Top of Dataset records

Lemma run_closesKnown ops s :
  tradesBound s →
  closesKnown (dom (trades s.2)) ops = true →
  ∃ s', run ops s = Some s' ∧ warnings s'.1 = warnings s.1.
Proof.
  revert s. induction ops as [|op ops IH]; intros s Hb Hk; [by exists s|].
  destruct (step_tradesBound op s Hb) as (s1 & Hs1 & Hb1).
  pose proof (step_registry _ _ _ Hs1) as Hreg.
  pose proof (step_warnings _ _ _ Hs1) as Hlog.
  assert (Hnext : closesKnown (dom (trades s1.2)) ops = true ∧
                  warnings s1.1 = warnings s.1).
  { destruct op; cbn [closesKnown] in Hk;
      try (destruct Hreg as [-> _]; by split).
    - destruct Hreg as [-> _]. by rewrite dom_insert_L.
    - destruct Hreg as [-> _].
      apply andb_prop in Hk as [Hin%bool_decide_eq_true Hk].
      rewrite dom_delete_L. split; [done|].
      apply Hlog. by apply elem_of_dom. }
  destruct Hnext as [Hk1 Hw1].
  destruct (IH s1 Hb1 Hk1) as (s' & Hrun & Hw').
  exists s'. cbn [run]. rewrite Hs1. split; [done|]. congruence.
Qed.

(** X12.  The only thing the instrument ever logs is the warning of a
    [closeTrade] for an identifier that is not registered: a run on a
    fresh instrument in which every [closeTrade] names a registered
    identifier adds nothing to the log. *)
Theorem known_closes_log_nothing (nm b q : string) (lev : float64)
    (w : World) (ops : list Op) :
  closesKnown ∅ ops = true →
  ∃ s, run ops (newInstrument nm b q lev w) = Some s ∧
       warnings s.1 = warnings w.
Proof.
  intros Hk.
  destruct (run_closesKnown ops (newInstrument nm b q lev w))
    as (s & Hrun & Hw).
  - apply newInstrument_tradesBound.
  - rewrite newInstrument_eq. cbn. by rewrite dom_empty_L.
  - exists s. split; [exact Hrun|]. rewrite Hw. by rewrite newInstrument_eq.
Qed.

Bottom of Dataset records

[Task goal]
Your answer should consist solely of the lines above from the line with "tradesBound s →" to the line with "assert (Hnext : closesKnown", both included, reproduced exactly.

[Worked solution]
  tradesBound s →
  closesKnown (dom (trades s.2)) ops = true →
  ∃ s', run ops s = Some s' ∧ warnings s'.1 = warnings s.1.
Proof.
  revert s. induction ops as [|op ops IH]; intros s Hb Hk; [by exists s|].
  destruct (step_tradesBound op s Hb) as (s1 & Hs1 & Hb1).
  pose proof (step_registry _ _ _ Hs1) as Hreg.
  pose proof (step_warnings _ _ _ Hs1) as Hlog.
  assert (Hnext : closesKnown (dom (trades s1.2)) ops = true ∧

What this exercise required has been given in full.